Output the number of lines in the entries below with the string "Modelled" in them, and nothing further.

Segment Start: Provided data

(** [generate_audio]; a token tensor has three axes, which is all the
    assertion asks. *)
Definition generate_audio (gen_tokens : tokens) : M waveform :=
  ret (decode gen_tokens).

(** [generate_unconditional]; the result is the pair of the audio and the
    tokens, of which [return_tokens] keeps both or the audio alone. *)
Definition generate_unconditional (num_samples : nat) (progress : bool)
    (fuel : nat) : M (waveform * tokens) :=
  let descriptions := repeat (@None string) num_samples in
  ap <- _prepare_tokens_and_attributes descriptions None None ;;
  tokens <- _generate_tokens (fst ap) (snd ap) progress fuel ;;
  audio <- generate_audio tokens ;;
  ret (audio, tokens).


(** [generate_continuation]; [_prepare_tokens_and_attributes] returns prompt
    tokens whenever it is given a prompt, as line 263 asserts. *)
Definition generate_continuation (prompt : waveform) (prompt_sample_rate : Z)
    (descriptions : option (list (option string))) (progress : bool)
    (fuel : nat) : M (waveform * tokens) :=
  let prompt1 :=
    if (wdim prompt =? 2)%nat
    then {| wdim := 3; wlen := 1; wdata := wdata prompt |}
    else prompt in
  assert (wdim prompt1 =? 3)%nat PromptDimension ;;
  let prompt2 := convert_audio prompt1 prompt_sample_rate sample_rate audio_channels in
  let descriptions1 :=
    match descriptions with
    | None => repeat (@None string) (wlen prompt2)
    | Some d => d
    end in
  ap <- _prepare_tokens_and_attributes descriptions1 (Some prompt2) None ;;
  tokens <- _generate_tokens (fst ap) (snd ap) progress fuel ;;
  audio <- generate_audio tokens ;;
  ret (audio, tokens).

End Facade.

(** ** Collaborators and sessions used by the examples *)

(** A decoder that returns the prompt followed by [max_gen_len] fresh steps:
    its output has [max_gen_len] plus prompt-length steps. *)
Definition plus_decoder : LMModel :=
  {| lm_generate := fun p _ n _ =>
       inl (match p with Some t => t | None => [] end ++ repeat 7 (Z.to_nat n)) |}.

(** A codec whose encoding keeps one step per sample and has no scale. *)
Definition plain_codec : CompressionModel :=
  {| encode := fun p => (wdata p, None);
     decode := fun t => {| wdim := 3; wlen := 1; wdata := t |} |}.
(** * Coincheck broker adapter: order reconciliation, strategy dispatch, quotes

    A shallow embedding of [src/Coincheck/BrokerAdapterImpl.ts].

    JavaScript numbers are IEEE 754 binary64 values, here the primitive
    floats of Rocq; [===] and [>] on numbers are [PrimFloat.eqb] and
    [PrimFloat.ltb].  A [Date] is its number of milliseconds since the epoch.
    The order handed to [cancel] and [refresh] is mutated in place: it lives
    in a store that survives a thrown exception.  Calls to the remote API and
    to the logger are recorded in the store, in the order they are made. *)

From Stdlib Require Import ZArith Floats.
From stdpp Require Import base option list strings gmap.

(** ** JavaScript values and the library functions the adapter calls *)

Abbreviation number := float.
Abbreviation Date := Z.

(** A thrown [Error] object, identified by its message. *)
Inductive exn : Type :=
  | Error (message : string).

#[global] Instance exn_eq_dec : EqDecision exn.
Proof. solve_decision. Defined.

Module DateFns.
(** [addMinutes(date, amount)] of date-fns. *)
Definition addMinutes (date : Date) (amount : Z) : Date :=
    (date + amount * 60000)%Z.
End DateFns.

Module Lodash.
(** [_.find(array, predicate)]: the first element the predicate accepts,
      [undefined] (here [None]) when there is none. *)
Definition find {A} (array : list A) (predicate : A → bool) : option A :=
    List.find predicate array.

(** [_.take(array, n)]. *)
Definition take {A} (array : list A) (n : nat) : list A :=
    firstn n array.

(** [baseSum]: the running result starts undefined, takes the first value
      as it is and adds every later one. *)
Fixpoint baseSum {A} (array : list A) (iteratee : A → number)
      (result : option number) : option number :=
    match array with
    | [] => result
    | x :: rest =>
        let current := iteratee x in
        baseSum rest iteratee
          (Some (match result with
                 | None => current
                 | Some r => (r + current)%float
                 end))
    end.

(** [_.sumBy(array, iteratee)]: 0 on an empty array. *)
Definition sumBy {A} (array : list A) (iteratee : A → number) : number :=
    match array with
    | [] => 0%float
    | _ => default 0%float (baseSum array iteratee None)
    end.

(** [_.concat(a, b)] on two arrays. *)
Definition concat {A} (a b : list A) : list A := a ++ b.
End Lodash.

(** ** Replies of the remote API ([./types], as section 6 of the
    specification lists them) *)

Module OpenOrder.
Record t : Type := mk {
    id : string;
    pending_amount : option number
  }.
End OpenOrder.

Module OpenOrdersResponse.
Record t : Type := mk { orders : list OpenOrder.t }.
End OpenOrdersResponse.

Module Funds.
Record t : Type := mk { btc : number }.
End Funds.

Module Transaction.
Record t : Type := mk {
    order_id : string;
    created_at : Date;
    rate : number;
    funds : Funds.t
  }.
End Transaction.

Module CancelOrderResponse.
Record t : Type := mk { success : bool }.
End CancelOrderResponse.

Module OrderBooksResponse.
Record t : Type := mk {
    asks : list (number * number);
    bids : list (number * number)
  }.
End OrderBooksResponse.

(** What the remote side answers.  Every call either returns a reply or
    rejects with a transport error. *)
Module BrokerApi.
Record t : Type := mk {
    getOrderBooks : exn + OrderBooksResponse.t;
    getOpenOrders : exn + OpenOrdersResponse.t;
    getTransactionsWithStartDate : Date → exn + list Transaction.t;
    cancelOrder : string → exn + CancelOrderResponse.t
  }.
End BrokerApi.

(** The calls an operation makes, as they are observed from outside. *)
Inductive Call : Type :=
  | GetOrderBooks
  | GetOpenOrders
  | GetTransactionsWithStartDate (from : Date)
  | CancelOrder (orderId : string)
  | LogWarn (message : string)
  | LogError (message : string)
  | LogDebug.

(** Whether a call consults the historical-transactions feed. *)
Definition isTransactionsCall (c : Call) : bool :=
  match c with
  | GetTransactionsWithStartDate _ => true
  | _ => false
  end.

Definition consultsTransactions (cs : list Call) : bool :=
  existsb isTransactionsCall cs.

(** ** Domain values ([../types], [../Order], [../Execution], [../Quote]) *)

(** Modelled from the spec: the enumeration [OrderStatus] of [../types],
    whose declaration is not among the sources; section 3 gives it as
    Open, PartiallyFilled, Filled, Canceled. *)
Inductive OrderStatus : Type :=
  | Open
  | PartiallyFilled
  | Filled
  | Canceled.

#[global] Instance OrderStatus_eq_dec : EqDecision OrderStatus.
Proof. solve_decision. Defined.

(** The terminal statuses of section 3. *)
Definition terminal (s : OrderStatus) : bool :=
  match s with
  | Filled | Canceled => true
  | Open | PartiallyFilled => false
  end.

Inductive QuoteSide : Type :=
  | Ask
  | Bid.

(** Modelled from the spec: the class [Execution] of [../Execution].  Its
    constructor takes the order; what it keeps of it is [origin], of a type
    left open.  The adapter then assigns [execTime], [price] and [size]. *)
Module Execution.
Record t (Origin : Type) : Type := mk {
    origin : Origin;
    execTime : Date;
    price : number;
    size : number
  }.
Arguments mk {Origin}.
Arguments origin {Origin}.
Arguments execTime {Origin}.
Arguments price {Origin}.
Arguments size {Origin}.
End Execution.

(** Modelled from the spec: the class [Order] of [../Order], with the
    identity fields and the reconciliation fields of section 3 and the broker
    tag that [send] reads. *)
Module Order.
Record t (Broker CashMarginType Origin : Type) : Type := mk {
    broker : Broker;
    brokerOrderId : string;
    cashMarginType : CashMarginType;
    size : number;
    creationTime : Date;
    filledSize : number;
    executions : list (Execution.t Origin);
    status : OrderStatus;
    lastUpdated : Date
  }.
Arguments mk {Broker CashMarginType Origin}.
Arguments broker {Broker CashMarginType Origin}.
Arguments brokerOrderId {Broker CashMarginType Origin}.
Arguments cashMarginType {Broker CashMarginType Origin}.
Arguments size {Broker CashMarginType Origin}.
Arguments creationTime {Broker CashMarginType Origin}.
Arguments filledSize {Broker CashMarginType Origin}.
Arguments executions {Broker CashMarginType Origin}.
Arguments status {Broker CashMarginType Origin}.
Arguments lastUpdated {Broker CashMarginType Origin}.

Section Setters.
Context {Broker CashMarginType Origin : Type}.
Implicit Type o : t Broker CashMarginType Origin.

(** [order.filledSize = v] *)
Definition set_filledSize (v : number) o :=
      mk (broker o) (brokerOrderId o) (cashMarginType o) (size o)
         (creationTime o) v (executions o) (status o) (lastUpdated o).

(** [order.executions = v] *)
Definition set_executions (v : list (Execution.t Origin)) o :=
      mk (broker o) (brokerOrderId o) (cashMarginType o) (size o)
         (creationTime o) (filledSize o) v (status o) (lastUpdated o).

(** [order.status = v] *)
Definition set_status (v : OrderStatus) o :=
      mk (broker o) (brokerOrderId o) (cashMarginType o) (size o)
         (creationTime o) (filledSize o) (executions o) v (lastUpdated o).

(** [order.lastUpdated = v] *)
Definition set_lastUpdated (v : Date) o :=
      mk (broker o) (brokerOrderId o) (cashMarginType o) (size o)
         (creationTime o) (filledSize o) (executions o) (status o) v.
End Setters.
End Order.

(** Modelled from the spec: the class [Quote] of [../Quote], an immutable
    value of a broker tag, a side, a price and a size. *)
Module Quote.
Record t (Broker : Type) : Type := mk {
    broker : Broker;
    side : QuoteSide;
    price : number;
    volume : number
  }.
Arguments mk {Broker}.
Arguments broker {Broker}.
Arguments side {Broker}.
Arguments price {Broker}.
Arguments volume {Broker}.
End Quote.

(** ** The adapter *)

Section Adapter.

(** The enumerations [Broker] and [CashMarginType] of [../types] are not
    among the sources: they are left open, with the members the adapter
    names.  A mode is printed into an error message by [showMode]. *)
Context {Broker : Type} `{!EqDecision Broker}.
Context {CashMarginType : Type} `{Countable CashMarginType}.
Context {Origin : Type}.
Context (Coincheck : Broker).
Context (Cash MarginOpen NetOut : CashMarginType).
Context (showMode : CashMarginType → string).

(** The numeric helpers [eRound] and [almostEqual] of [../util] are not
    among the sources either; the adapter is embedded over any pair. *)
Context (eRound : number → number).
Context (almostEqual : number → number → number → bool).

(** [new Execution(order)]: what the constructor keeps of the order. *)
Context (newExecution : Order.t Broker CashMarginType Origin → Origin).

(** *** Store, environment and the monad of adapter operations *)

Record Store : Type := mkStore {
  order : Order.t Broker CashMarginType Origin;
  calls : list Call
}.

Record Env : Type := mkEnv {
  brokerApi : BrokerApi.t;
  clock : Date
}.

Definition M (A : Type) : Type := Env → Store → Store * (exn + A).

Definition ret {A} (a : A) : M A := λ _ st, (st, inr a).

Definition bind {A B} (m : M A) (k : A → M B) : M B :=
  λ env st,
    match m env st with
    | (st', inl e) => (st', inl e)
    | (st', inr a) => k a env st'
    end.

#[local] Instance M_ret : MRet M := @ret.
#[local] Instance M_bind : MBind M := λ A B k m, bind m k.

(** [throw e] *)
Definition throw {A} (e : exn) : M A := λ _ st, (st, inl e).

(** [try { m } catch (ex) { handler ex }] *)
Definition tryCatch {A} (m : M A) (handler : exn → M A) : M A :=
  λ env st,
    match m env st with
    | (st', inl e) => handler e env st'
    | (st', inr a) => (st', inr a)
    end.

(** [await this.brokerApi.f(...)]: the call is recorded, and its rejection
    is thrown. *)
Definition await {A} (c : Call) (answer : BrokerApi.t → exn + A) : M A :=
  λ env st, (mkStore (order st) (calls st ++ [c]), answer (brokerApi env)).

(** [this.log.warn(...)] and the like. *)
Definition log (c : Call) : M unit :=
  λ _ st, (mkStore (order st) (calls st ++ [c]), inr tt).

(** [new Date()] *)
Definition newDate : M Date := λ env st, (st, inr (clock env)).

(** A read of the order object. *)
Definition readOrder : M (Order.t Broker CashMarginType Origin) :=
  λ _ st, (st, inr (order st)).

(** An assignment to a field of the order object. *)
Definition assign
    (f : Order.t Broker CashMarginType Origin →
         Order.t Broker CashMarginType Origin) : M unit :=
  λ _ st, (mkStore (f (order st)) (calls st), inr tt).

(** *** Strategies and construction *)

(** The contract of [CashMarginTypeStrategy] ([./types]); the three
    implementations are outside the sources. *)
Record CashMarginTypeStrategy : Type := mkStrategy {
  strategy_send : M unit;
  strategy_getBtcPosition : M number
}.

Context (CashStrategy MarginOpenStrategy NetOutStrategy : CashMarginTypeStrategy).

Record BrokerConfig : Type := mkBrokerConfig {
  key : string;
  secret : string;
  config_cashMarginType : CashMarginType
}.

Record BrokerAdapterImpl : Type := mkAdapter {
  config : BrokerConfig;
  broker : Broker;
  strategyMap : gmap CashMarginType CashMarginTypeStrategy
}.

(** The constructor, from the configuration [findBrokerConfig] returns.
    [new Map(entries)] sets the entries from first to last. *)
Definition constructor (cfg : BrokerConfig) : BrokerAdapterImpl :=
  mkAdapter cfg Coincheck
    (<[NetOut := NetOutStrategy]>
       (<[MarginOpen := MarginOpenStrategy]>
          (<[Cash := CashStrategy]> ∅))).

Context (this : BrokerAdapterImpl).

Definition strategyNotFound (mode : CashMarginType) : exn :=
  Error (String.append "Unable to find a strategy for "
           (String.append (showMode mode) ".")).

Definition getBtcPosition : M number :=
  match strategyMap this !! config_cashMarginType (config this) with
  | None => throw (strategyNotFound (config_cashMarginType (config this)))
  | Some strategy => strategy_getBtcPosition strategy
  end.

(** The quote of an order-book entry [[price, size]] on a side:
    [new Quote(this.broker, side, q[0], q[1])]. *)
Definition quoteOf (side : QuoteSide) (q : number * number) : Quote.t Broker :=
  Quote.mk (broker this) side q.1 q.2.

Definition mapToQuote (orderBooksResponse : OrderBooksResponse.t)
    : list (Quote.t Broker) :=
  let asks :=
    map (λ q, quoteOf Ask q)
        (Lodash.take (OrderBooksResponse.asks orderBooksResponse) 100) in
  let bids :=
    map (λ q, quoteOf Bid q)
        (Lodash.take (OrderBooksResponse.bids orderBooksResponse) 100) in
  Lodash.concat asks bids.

Segment End: Provided data

**Your response**
4